On the State-sponsored split mortgage, the IMHO cited the case of a couple with two children, living in Kildare, with a €200,000 mortgage on a property now valued at €120,000. Their mortgage payments are €1,000 a month.
The IMHO suggests an affordability test be carried out by the lender, an independent third party or a personal insolvency practitioner, with a certificate of affordability produced, valid for 24 months.
The mortgage would be split into two tranches: €140,000 attracting capital and interest repayments of €750 a month, and the balance parked at zero interest.
The €750 would be funded through a payment by the couple of €300 and €450 from Kildare County Council, which would receive a second charge on the property for the value of the €60,000 tranche of the loan that has been parked.
“This is less than what Kildare County Council would have to pay [€925 per month] if it were liable for rent supplement,” the IMHO said.

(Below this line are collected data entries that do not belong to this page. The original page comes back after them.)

(* ===== verification/RustStr.v ===== *)
(** * The parts of Rust's [str], [char] and integer parsing the program uses

    Strings are their UTF-8 bytes; [chars] decodes them to Unicode scalar
    values. These are models of the standard library, not of the program. *)

From S2P Require Import Prelude.
From Stdlib Require Import Ascii.

Local Open Scope Z_scope.

(** ** UTF-8 *)

Definition is_scalar (c : Z) : bool :=
  (0 <=? c) && (c <? 0x110000) && negb ((0xD800 <=? c) && (c <? 0xE000)).

Definition utf8_encode_char (c : Z) : list byte :=
  if c <? 0x80 then [byte_of_Z c]
  else if c <? 0x800 then [byte_of_Z (0xC0 + c / 64); byte_of_Z (0x80 + c mod 64)]
  else if c <? 0x10000 then
    [byte_of_Z (0xE0 + c / 4096); byte_of_Z (0x80 + c / 64 mod 64); byte_of_Z (0x80 + c mod 64)]
  else [byte_of_Z (0xF0 + c / 262144); byte_of_Z (0x80 + c / 4096 mod 64);
        byte_of_Z (0x80 + c / 64 mod 64); byte_of_Z (0x80 + c mod 64)].

Definition utf8_encode (cs : list Z) : list byte := concat (map utf8_encode_char cs).

Definition is_cont (b : byte) : bool := (0x80 <=? byte_to_Z b) && (byte_to_Z b <? 0xC0).
Definition cont_bits (b : byte) : Z := byte_to_Z b - 0x80.

(** [str::from_utf8]: overlong forms, surrogates, values past U+10FFFF, stray
    and missing continuation bytes are all refused. *)
Fixpoint utf8_decode (bs : list byte) : option (list Z) :=
  match bs with
  | [] => Some []
  | b0 :: r0 =>
    let z0 := byte_to_Z b0 in
    if z0 <? 0x80 then cons z0 <$> utf8_decode r0
    else match r0 with
    | [] => None
    | b1 :: r1 =>
      if negb (is_cont b1) then None
      else if (0xC2 <=? z0) && (z0 <? 0xE0)
      then cons ((z0 - 0xC0) * 64 + cont_bits b1) <$> utf8_decode r1
      else match r1 with
      | [] => None
      | b2 :: r2 =>
        if negb (is_cont b2) then None
        else if (0xE0 <=? z0) && (z0 <? 0xF0)
        then
          let c := ((z0 - 0xE0) * 64 + cont_bits b1) * 64 + cont_bits b2 in
          if (0x800 <=? c) && is_scalar c then cons c <$> utf8_decode r2 else None
        else match r2 with
        | [] => None
        | b3 :: r3 =>
          let c := (((z0 - 0xF0) * 64 + cont_bits b1) * 64 + cont_bits b2) * 64 + cont_bits b3 in
          if is_cont b3 && (0xF0 <=? z0) && (0x10000 <=? c) && is_scalar c
          then cons c <$> utf8_decode r3 else None
        end
      end
    end
  end.

(** [String::from_utf8]. *)
Definition from_utf8 (bs : list byte) : option string :=
  match utf8_decode bs with Some _ => Some (of_bytes bs) | None => None end.

(** [s.chars()] and [collect::<String>()]. *)
Definition chars (s : string) : list Z := default [] (utf8_decode (as_bytes s)).
Definition of_chars (cs : list Z) : string := of_bytes (utf8_encode cs).

(** What every Rust string satisfies. *)
Definition valid_utf8 (s : string) : Prop := is_Some (utf8_decode (as_bytes s)).

Lemma is_scalar_range c :
  is_scalar c = true ↔ 0 ≤ c < 0x110000 ∧ ¬ (0xD800 ≤ c < 0xE000).
Proof.
  unfold is_scalar. rewrite !andb_true_iff, negb_true_iff, andb_false_iff.
  rewrite Z.leb_le, Z.ltb_lt, Z.leb_gt, Z.ltb_ge. lia.
Qed.

Lemma is_cont_tail x : is_cont (byte_of_Z (0x80 + x mod 64)) = true ∧
  cont_bits (byte_of_Z (0x80 + x mod 64)) = x mod 64.
Proof.
  unfold is_cont, cont_bits. rewrite byte_to_of_Z.
  pose proof (Z.mod_pos_bound x 64 ltac:(lia)). rewrite Z.mod_small by lia.
  split; [apply andb_true_intro; split; [apply Z.leb_le | apply Z.ltb_lt]; lia|lia].
Qed.

Lemma byte_lead k x : 0 ≤ k + x < 256 → byte_to_Z (byte_of_Z (k + x)) = k + x.
Proof. intros. by rewrite byte_to_of_Z, Z.mod_small. Qed.

Lemma utf8_decode_char c bs :
  is_scalar c = true → utf8_decode (utf8_encode_char c ++ bs) = cons c <$> utf8_decode bs.
Proof.
  intros Hc. pose proof (proj1 (is_scalar_range c) Hc) as Hr. unfold utf8_encode_char.
  destruct (c <? 0x80) eqn:E1; bools; cbn [app].
  { cbn [utf8_decode]. rewrite byte_to_of_Z, Z.mod_small by lia.
    by replace (c <? 128) with true by (symmetry; apply Z.ltb_lt; lia). }
  pose proof (is_cont_tail c) as [Hk0 Hb0]. pose proof (is_cont_tail (c / 64)) as [Hk1 Hb1].
  pose proof (is_cont_tail (c / 4096)) as [Hk2 Hb2].
  destruct (c <? 0x800) eqn:E2; [|destruct (c <? 0x10000) eqn:E3]; bools;
    cbn [app utf8_decode]; rewrite byte_lead by zlia.
  - rewrite Hk0, Hb0. ztests_with ltac:(zlia). do 2 f_equal. zlia.
  - rewrite Hk1, Hb1, Hk0, Hb0. cbn [negb].
    assert (((224 + c / 4096 - 224) * 64 + c / 64 mod 64) * 64 + c mod 64 = c) as -> by zlia.
    rewrite Hc. ztests_with ltac:(zlia). done.
  - rewrite Hk2, Hb2, Hk1, Hb1, Hk0, Hb0. cbn [negb].
    assert ((((240 + c / 262144 - 240) * 64 + c / 4096 mod 64) * 64 + c / 64 mod 64) * 64 + c mod 64
      = c) as -> by zlia.
    rewrite Hc. ztests_with ltac:(zlia). done.
Qed.

Lemma utf8_decode_encode cs : Forall (λ c, is_scalar c = true) cs → utf8_decode (utf8_encode cs) = Some cs.
Proof.
  induction 1 as [|c cs Hc _ IH]; [done|]. unfold utf8_encode in *. cbn [map concat].
  by rewrite utf8_decode_char, IH.
Qed.

Lemma chars_of_chars cs : Forall (λ c, is_scalar c = true) cs → chars (of_chars cs) = cs.
Proof.
  intros. unfold chars, of_chars. rewrite String.list_byte_of_string_of_list_byte.
  by rewrite utf8_decode_encode.
Qed.

Lemma byte_eq_Z b z : byte_to_Z b = z → b = byte_of_Z z.
Proof. intros <-. by rewrite byte_of_to_Z. Qed.

Lemma is_cont_bits b : is_cont b = true → b = byte_of_Z (0x80 + cont_bits b) ∧ 0 ≤ cont_bits b < 64.
Proof.
  unfold is_cont, cont_bits. intros H. bools. split; [apply byte_eq_Z|]; lia.
Qed.

Lemma utf8_decode_inv bs cs :
  utf8_decode bs = Some cs →
  (bs = [] ∧ cs = []) ∨
  ∃ c bs' cs', is_scalar c = true ∧ bs = utf8_encode_char c ++ bs' ∧ cs = c :: cs' ∧
    utf8_decode bs' = Some cs'.
Proof.
  destruct bs as [|b0 r0]; simpl; [intros [= <-]; auto|]. intros H. right.
  pose proof (byte_to_Z_range b0) as Hb0. pose proof (byte_eq_Z b0 _ eq_refl) as Eb0.
  destruct (byte_to_Z b0 <? 128) eqn:E1; bools.
  { apply fmap_Some in H as (cs' & Hd & ->). exists (byte_to_Z b0), r0, cs'.
    split; [apply is_scalar_range; lia|]. unfold utf8_encode_char. ztests.
    by rewrite <- Eb0. }
  destruct r0 as [|b1 r1]; [done|]. destruct (is_cont b1) eqn:Hc1; simpl in H; [|done].
  apply is_cont_bits in Hc1 as [Eb1 Hk1].
  destruct ((194 <=? byte_to_Z b0) && (byte_to_Z b0 <? 224)) eqn:E2.
  { bools. apply fmap_Some in H as (cs' & Hd & ->).
    exists ((byte_to_Z b0 - 192) * 64 + cont_bits b1), r1, cs'.
    split; [apply is_scalar_range; lia|]. unfold utf8_encode_char. ztests.
    split; [|done]. cbn [app]. f_equal; [|f_equal].
    - apply byte_eq_Z. zlia.
    - rewrite Eb1 at 1. f_equal. zlia. }
  destruct r1 as [|b2 r2]; [done|]. destruct (is_cont b2) eqn:Hc2; simpl in H; [|done].
  apply is_cont_bits in Hc2 as [Eb2 Hk2].
  destruct ((224 <=? byte_to_Z b0) && (byte_to_Z b0 <? 240)) eqn:E3.
  { destruct (_ && is_scalar _) eqn:E4; [|done]. clear E2. bools.
    apply fmap_Some in H as (cs' & Hd & ->). eexists _, r2, cs'. split; [done|].
    unfold utf8_encode_char. ztests. split; [|done]. cbn [app].
    f_equal; [|f_equal; [|f_equal]].
    - apply byte_eq_Z. zlia.
    - rewrite Eb1 at 1. f_equal. zlia.
    - rewrite Eb2 at 1. f_equal. zlia. }
  destruct r2 as [|b3 r3]; [done|]. destruct (_ && is_scalar _) eqn:E4; [|done].
  clear E2 E3. bools. apply fmap_Some in H as (cs' & Hd & ->).
  match goal with Hc : is_cont b3 = true |- _ => apply is_cont_bits in Hc as [Eb3 Hk3] end.
  match goal with Hs : is_scalar _ = true |- _ => pose proof (proj1 (is_scalar_range _) Hs) end.
  eexists _, r3, cs'. split; [done|].
  unfold utf8_encode_char. ztests. split; [|done]. cbn [app].
  f_equal; [|f_equal; [|f_equal; [|f_equal]]].
  - apply byte_eq_Z. zlia.
  - rewrite Eb1 at 1. f_equal. zlia.
  - rewrite Eb2 at 1. f_equal. zlia.
  - rewrite Eb3 at 1. f_equal. zlia.
Qed.

Lemma utf8_encode_char_length c : (1 ≤ length (utf8_encode_char c))%nat.
Proof. unfold utf8_encode_char. repeat case_on; simpl; lia. Qed.

(** Decoding yields scalar values, and re-encoding them gives the bytes back. *)
Lemma utf8_decode_spec bs : ∀ cs,
  utf8_decode bs = Some cs → Forall (λ c, is_scalar c = true) cs ∧ utf8_encode cs = bs.
Proof.
  induction bs as [bs IH] using (induction_ltof1 _ (@length byte)). unfold ltof in IH.
  intros cs H. apply utf8_decode_inv in H as [[-> ->]|(c & bs' & cs' & Hc & -> & -> & Hd)].
  - by split.
  - destruct (IH bs') with (cs := cs') as [Hf He]; [|done|].
    { rewrite length_app. pose proof (utf8_encode_char_length c). lia. }
    split; [by constructor|]. unfold utf8_encode in *. cbn [map concat]. by rewrite He.
Qed.

Lemma of_chars_chars s : valid_utf8 s → of_chars (chars s) = s.
Proof.
  intros [cs Hcs]. unfold of_chars, chars. rewrite Hcs. simpl.
  rewrite (proj2 (utf8_decode_spec _ _ Hcs)). apply String.string_of_list_byte_of_string.
Qed.

Lemma chars_scalar s : Forall (λ c, is_scalar c = true) (chars s).
Proof.
  unfold chars. destruct (utf8_decode (as_bytes s)) eqn:E; [|constructor].
  exact (proj1 (utf8_decode_spec _ _ E)).
Qed.

Lemma valid_of_chars cs : Forall (λ c, is_scalar c = true) cs → valid_utf8 (of_chars cs).
Proof.
  intros. unfold valid_utf8, of_chars. rewrite String.list_byte_of_string_of_list_byte.
  rewrite utf8_decode_encode by done. by eexists.
Qed.

(** ** Strings *)

(** [char::is_whitespace]: the Unicode property White_Space. *)
Definition is_whitespace (c : Z) : bool :=
  ((9 <=? c) && (c <=? 13)) || (c =? 0x20) || (c =? 0x85) || (c =? 0xA0) || (c =? 0x1680) ||
  ((0x2000 <=? c) && (c <=? 0x200A)) || (c =? 0x2028) || (c =? 0x2029) || (c =? 0x202F) ||
  (c =? 0x205F) || (c =? 0x3000).

Fixpoint drop_while {A} (p : A → bool) (l : list A) : list A :=
  match l with
  | [] => []
  | x :: l' => if p x then drop_while p l' else l
  end.

(** [s.trim()]. *)
Definition trim (s : string) : string :=
  of_chars (reverse (drop_while is_whitespace (reverse (drop_while is_whitespace (chars s))))).

Fixpoint strip_prefix (p s : string) : option string :=
  match p, s with
  | EmptyString, _ => Some s
  | String a p, String b s => if Ascii.eqb a b then strip_prefix p s else None
  | String _ _, EmptyString => None
  end.

Definition starts_with (p s : string) : bool :=
  match strip_prefix p s with Some _ => true | None => false end.

(** [s.strip_suffix(c)] for an ASCII character. *)
Fixpoint strip_suffix_char (c : ascii) (s : string) : option string :=
  match s with
  | EmptyString => None
  | String a EmptyString => if Ascii.eqb a c then Some EmptyString else None
  | String a s => String a <$> strip_suffix_char c s
  end.

(** [s.trim_end_matches(c)] for an ASCII character. *)
Fixpoint trim_end_char (c : ascii) (s : string) : string :=
  match s with
  | EmptyString => EmptyString
  | String a s =>
    match trim_end_char c s with
    | EmptyString => if Ascii.eqb a c then EmptyString else String a EmptyString
    | s => String a s
    end
  end.

(** [s.split_once(c)] for an ASCII character. *)
Fixpoint split_once (c : ascii) (s : string) : option (string * string) :=
  match s with
  | EmptyString => None
  | String a s =>
    if Ascii.eqb a c then Some (EmptyString, s)
    else '(l, r) ← split_once c s; Some (String a l, r)
  end.

(** [s.split(c)] for an ASCII character: at least one part. *)
Fixpoint split_char (c : ascii) (s : string) : list string :=
  match s with
  | EmptyString => [EmptyString]
  | String a s =>
    if Ascii.eqb a c then EmptyString :: split_char c s
    else match split_char c s with
         | part :: parts => String a part :: parts
         | [] => [String a EmptyString]
         end
  end.

(** [s.contains(sub)]. *)
Fixpoint contains (sub s : string) : bool :=
  starts_with sub s || match s with EmptyString => false | String _ s => contains sub s end.

Definition newline : ascii := Ascii.ascii_of_nat 10.
Definition carriage_return : ascii := Ascii.ascii_of_nat 13.

(** [s.lines()]: a line loses its "\n" or "\r\n"; no empty line after the last "\n". *)
Fixpoint lines_of (parts : list string) : list string :=
  match parts with
  | [] => []
  | [part] => if is_empty part then [] else [part]
  | part :: parts => default part (strip_suffix_char carriage_return part) :: lines_of parts
  end.

Definition lines (s : string) : list string := lines_of (split_char newline s).

Definition string_map (f : ascii → ascii) : string → string :=
  fix go s := match s with EmptyString => EmptyString | String a s => String (f a) (go s) end.

(** [to_ascii_lowercase]: bytes above 127 are untouched. *)
Definition ascii_lower (a : ascii) : ascii :=
  let n := N_of_ascii a in
  if ((65 <=? n) && (n <=? 90))%N then ascii_of_N (n + 32) else a.

Definition to_ascii_lowercase : string → string := string_map ascii_lower.

Definition is_ascii (s : string) : bool := forallb (λ b, byte_to_Z b <? 0x80) (as_bytes s).

(** ** Numbers *)

Definition digit_of (a : ascii) : option Z :=
  let n := Z.of_N (N_of_ascii a) in
  if (48 <=? n) && (n <=? 57) then Some (n - 48) else None.

(** [char::to_digit(16)]. *)
Definition hex_digit_of (a : ascii) : option Z :=
  let n := Z.of_N (N_of_ascii a) in
  if (48 <=? n) && (n <=? 57) then Some (n - 48)
  else if (97 <=? n) && (n <=? 102) then Some (n - 87)
  else if (65 <=? n) && (n <=? 70) then Some (n - 55)
  else None.

Fixpoint digits_value (acc : Z) (s : string) : option Z :=
  match s with
  | EmptyString => Some acc
  | String a s => d ← digit_of a; digits_value (acc * 10 + d) s
  end.

(** [s.parse::<T>()] for an integer type of range [lo..=hi]: an optional sign
    ("-" only for a signed type), at least one digit, no overflow. *)
Definition parse_int (lo hi : Z) (s : string) : option Z :=
  let signed := lo <? 0 in
  let '(sign, digits) :=
    match s with
    | String "+" s => (1, s)
    | String "-" s' => if signed then (-1, s') else (1, s)
    | s => (1, s)
    end in
  match digits with
  | EmptyString => None
  | _ =>
    v ← digits_value 0 digits;
    let v := sign * v in
    if (lo <=? v) && (v <=? hi) then Some v else None
  end.

Definition parse_i64 : string → option Z := parse_int (- 2 ^ 63) (2 ^ 63 - 1).

Example parse_i64_examples :
  (parse_i64 "443", parse_i64 "-7", parse_i64 "+5", parse_i64 "", parse_i64 "-",
   parse_i64 "9223372036854775808", parse_i64 "1 ") =
  (Some 443, Some (-7), Some 5, None, None, None, None).
Proof. vm_compute. reflexivity. Qed.

Example lines_examples :
  lines (String "a" (String newline (String "b" (String carriage_return (String newline ""))))) =
  ["a"; "b"].
Proof. reflexivity. Qed.

(** ** Facts about string operations *)

Lemma strip_prefix_Some p s r : strip_prefix p s = Some r → s = p +:+ r.
Proof.
  revert s. induction p as [|a p IH]; intros s; simpl; [by intros [= ->]|].
  destruct s as [|b s]; [done|]. destruct (Ascii.eqb_spec a b); [|done].
  subst. intros H. by rewrite (IH _ H).
Qed.

Lemma strip_prefix_app p r : strip_prefix p (p +:+ r) = Some r.
Proof. induction p as [|a p IH]; [done|]. simpl. by rewrite Ascii.eqb_refl. Qed.

Lemma starts_with_app p r : starts_with p (p +:+ r) = true.
Proof. unfold starts_with. by rewrite strip_prefix_app. Qed.

Lemma split_once_Some c s l r : split_once c s = Some (l, r) → s = l +:+ String c r.
Proof.
  revert l. induction s as [|a s IH]; intros l; simpl; [done|].
  destruct (Ascii.eqb_spec a c) as [->|].
  - intros [= <- <-]. done.
  - destruct (split_once c s) as [[l' r']|]; simpl; [|done]. intros [= <- <-].
    by rewrite (IH l' eq_refl).
Qed.

Lemma is_empty_spec s : is_empty s = true ↔ s = "".
Proof. by destruct s. Qed.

It recommended payment by the council be made directly to the bank, giving it certainty of cash flows. It also suggests an expedited repossession process through the courts in the event the couple did not meet their portion of the payments.
The IMHO also calls for the introduction of a mortgage-to-lease scheme. This would involve setting up a special purpose vehicle called BankLease that would purchase non-performing loans from the bank at a discount.
Ownership of the properties would transfer to BankLease via voluntary surrender or repossessions. BankLease would require €500-€750 million which, the IMHO said, could come from either a bank or an investor, or “be Government-owned”.
BankLease’s income would be an “availability payment from the Department of the Environment”. This would not be based on market rent but reduced to reflect the discounted value at which the homes were acquired. The IMHO said this payment could be made through an Approved Housing Board (AHB), which would manage the properties. The former owners would become tenants of the AHB.
The mortgage would have to be “unsustainable” with “no realistic possibility of the mortgagee making significant repayments in the future”.
It is also seeking reforms to the insolvency regime. It said the Insolvency Service of Ireland should grant protective certificates, reducing court involvement. It calls for an independent panel to review insolvency arrangements rejected by banks, and wants VAT to be waived and the bankruptcy term to be reduced to one year.
The IMHO calls for the voting thresholds to be changed, arguing they are a "drag" on conclusions. David Hall, a founder of the IMHO and co-author of the submission, said repossessions would "still" amount to about 10,000 with these reforms: "Radical thinking is required."
The submission said the insolvency system has been a “disaster” while the mortgage-to-rent programme has been “strangled” by the Department of the Environment. Bankruptcy reforms have “not proven sufficient to bring banks to the table”.